Generation Parameters Architecture

This document explains the design and implementation of unified generation parameters (temperature, seed, thinking/reasoning) across all AbstractCore providers.

Design Principles Architecture Overview Parameter Hierarchy Provider-Specific Implementation Thinking / Reasoning Control (Unified) Session Integration Code Quality Benefits Future Extensibility Testing Strategy Performance Considerations Backward Compatibility Empirical Verification (Best-Effort)

Design Principles

1. Interface-First Design

Parameters are declared at the AbstractCoreInterface level, ensuring: - Consistent API contract across all providers - Type safety and documentation at the interface level - Automatic inheritance by all provider implementations

2. DRY (Don't Repeat Yourself)

Common parameters are handled centrally to avoid: - Code duplication across 6 providers - Inconsistent parameter handling - Maintenance overhead for parameter changes

3. Graceful Degradation

Providers that don't support certain parameters: - Accept the parameters without error - Issue appropriate warnings (e.g., Anthropic seed warning) - Maintain consistent API behavior - Provide fallback mechanisms where possible

Architecture Overview

AbstractCoreInterface (interface.py)
├── temperature: float = 0.7        # Interface-level default
├── seed: Optional[int] = None       # Interface-level default
├── thinking: Optional[bool|str] = None  # Unified thinking/reasoning control (best-effort)
└── _validate_parameters()           # Validation logic

BaseProvider (base.py)
├── _prepare_generation_kwargs()     # Unified parameter processing
├── _extract_generation_params()     # Parameter extraction helper
├── _apply_thinking_request()        # Provider-agnostic + provider-specific thinking mapping
└── Parameter fallback hierarchy     # kwargs → instance → defaults

Individual Providers
├── Provider-specific parameters only (top_p, frequency_penalty, etc.)
├── Provider-specific parameter mapping
└── Native API integration

Parameter Hierarchy

Parameters follow a clear precedence order:

Method-level kwargs (highest priority) python llm.generate("Hello", temperature=0.9, seed=123)
Instance-level parameters python llm = create_llm("openai", temperature=0.5, seed=42)
Interface defaults (lowest priority) python # temperature=0.7, seed=None (from AbstractCoreInterface)

Provider-Specific Implementation

Native Support (OpenAI, Ollama, LMStudio, HuggingFace)

# Direct parameter mapping to provider API
call_params["temperature"] = params["temperature"]
if "seed" in params:
    call_params["seed"] = params["seed"]

Graceful Fallback (Anthropic, MLX)

# Accept parameters but log limitation
if "seed" in params:
    self.logger.debug(f"Seed {params['seed']} requested but not supported - logged for debugging")

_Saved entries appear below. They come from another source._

(** The row a cache is read from. *)
Lemma queue_from_db_row_fields name m b q :
  queue_from_db_row name m b = Ok q →
  q_concurrency q = qu_concurrency m ∧ q_worker_concurrency q = qu_worker_concurrency m ∧
  ((λ l, (Some (rl_limit l), Some (rl_period_ms l))) <$> q_limiter q) =
    ((λ n, (Some n, qu_rate_limit_period_ms m)) <$> qu_rate_limit_max m) ∧
  q_priority_enabled q = qu_priority_enabled m ∧ q_partition_queue q = qu_partition_queue m ∧
  q_polling_interval_ms q = qu_polling_interval_ms m.
Proof.
  unfold queue_from_db_row. destruct (validate_queue _ _ _ _) eqn:Hv; [|done]. intros [= <-]. simpl.
  split_and!; try done. unfold validate_queue in Hv. destruct (exceeds _ _); [done|]. destruct (bool_decide _); [done|].
  destruct (qu_rate_limit_max m), (qu_rate_limit_period_ms m); try done.
Qed.

(** ** Properties *)

(** C13: a dispatch respects the limits of its queue: whatever it starts, the workflows
    that run on the queue (or on the partition) are as many more, and never beyond
    [concurrency] unless they were before; the worker is given no more than
    [worker_concurrency] leaves it; and the workflows started in the limiter's period stay
    within its limit. *)
Theorem dequeue_respects_limits now start q executor app_version key local locked d d' ids :
  start_queued_workflows now start q executor app_version key local locked d = (d', Ok ids) →
  (0 ≤ local)%Z →
  global_pending_workflows q key d' = (global_pending_workflows q key d + Z.of_nat (length ids))%Z ∧
  (∀ c, q_concurrency q = Some c → (c < sys_maxsize)%Z →
     global_pending_workflows q key d' ≤ Z.max (global_pending_workflows q key d) c)%Z ∧
  (∀ w, q_worker_concurrency q = Some w → (w < sys_maxsize)%Z → Z.of_nat (length ids) ≤ Z.max 0 (w - local))%Z ∧
  (∀ l, q_limiter q = Some l → (0 < rl_period_ms l)%Z →
     num_recent_queries start q key l d' ≤ Z.max (num_recent_queries start q key l d) (rl_limit l))%Z.
Proof.
  intros Hrun Hlocal. destruct (started_rows _ _ _ _ _ _ _ _ _ _ _ Hrun) as [Hnd Hrows].
  destruct (start_queued_workflows_Ok _ _ _ _ _ _ _ _ _ _ _ Hrun) as [-> Hids].
  assert (∀ id, id ∈ ids → waiting q key d id) as Hwait.
  { intros id Hid. destruct (Hrows id Hid) as (r & Hr & Hq & _). by eapply dequeuable_waiting. }
  assert (global_pending_workflows q key (started_db now start q executor app_version ids d) =
          global_pending_workflows q key d + Z.of_nat (length ids))%Z as Hpending by (by apply pending_of_started).
  assert (0 ≤ global_pending_workflows q key d)%Z as Hpos by apply sql_count_nonneg.
  assert (max_tasks q key local d ≠ sys_maxsize → Z.of_nat (length ids) ≤ Z.max 0 (max_tasks q key local d))%Z as Hmax.
  { intros Hm. destruct Hids as [(l & _ & _ & ->)|(dq & Hdq & ->)]; [simpl; lia|].
    destruct (dequeued_ids_spec _ _ _ _ _ _ _ Hdq) as (_ & _ & Hlen & _). specialize (Hlen Hm).
    unfold within_limit. destruct (q_limiter q); [rewrite length_take; lia|lia]. }
  unfold max_tasks in Hmax. split_and!; [done| | |].
  - intros c Hc Hcm. rewrite Hc in Hmax. revert Hmax. unfold sys_maxsize in *. destruct (q_worker_concurrency q); lia.
  - intros w Hw Hwm. rewrite Hw in Hmax. revert Hmax. unfold sys_maxsize in *. destruct (q_concurrency q); lia.
  - intros l Hl Hp.
    rewrite (recent_of_started now start q executor app_version key l ids d Hnd Hwait Hl Hp).
    destruct Hids as [(l' & _ & _ & ->)|(dq & Hdq & ->)]; [simpl; lia|].
    unfold within_limit. rewrite Hl, length_take. lia.
Qed.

Portkey gateway (pass-through)

Portkey is a routing gateway that forwards payloads to many backends (OpenAI, Anthropic, Gemini, Grok, etc.). To avoid sending defaults that strict models reject, the Portkey provider:

Forwards optional generation parameters only when explicitly set by the user (constructor or generate() kwargs).
Drops unsupported parameters for OpenAI reasoning families (gpt-5/o1), and uses max_completion_tokens instead of max_tokens for those models.
Keeps legacy max_tokens for non-reasoning families to preserve compatibility with older backends.

Thinking / Reasoning Control (Unified)

Modern models may expose “thinking”/“reasoning effort” as either: - a request-side control (enable/disable or low/medium/high), and/or - a separate output channel (provider fields or inline tags).

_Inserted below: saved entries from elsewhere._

(* ===== verification/Execution.v ===== *)
(** * Execution of workflows and steps: [dbos/_core.py], [dbos/_roles.py]

    A [machine] is a process of the application beside the database and the rest of the
    world [W], which steps act on; [Host] is what the process asks of the world: the two
    clocks and the passing of time. A workflow function is user code: all that is known of
    it is the operations it calls, in order, each with what it does with every answer, so it
    is a tree, [workflow], and [run_workflow] is its run in a context. Everything around it
    is the code's: steps with their checkpoints and retries ([invoke_step]), the outcome
    ([persist]), the submission ([init_workflow], [start_workflow]) and the execution of a
    recorded workflow ([execute_workflow_by_id]). Logging, tracing, the type hints of
    arguments and the background task that cancels a workflow at its deadline are left out. *)
From Stdlib Require Import QArith Qminmax Ascii String.
From S2P Require Import Prelude Errors Schema Retry Serialization Workflows Context Steps Queues Process.
Open Scope string_scope.
Open Scope nat_scope.

(** What a process sees of the world: [time.time()] and the database's clock, in
    milliseconds, and the world after a sleep of some seconds. *)
Class Host (W : Type) := {
  time_ms : W → Z;
  now_ms : W → Z;
  sleep : Q → W → W;
}.

(** [class StepOptions], without the options of asynchronous steps. *)
Record StepOptions := {
  so_retries_allowed : bool;
  so_interval_seconds : Q;
  so_max_attempts : Z;
  so_backoff_rate : Q;
  so_should_retry : option (pyexn → bool);
}.

(** [DEFAULT_STEP_OPTIONS] *)
Definition DEFAULT_STEP_OPTIONS : StepOptions := {|
  so_retries_allowed := false; so_interval_seconds := 1; so_max_attempts := 3; so_backoff_rate := 2;
  so_should_retry := None;
|}.

(** [on_exception], what it returns: the seconds to wait before the next attempt. *)
Definition on_exception (opts : StepOptions) (attempt : Z) : Q :=
  Qmin (so_interval_seconds opts * Qpower (so_backoff_rate opts) attempt) 3600.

AbstractCore exposes a single best-effort parameter:

response = llm.generate("Solve this", thinking=None)      # auto (provider/model default)
response = llm.generate("Solve this", thinking="off")     # try to reduce/disable thinking
response = llm.generate("Solve this", thinking="on")      # enable thinking
response = llm.generate("Solve this", thinking="high")    # set reasoning effort (when supported)
print(response.metadata.get("reasoning"))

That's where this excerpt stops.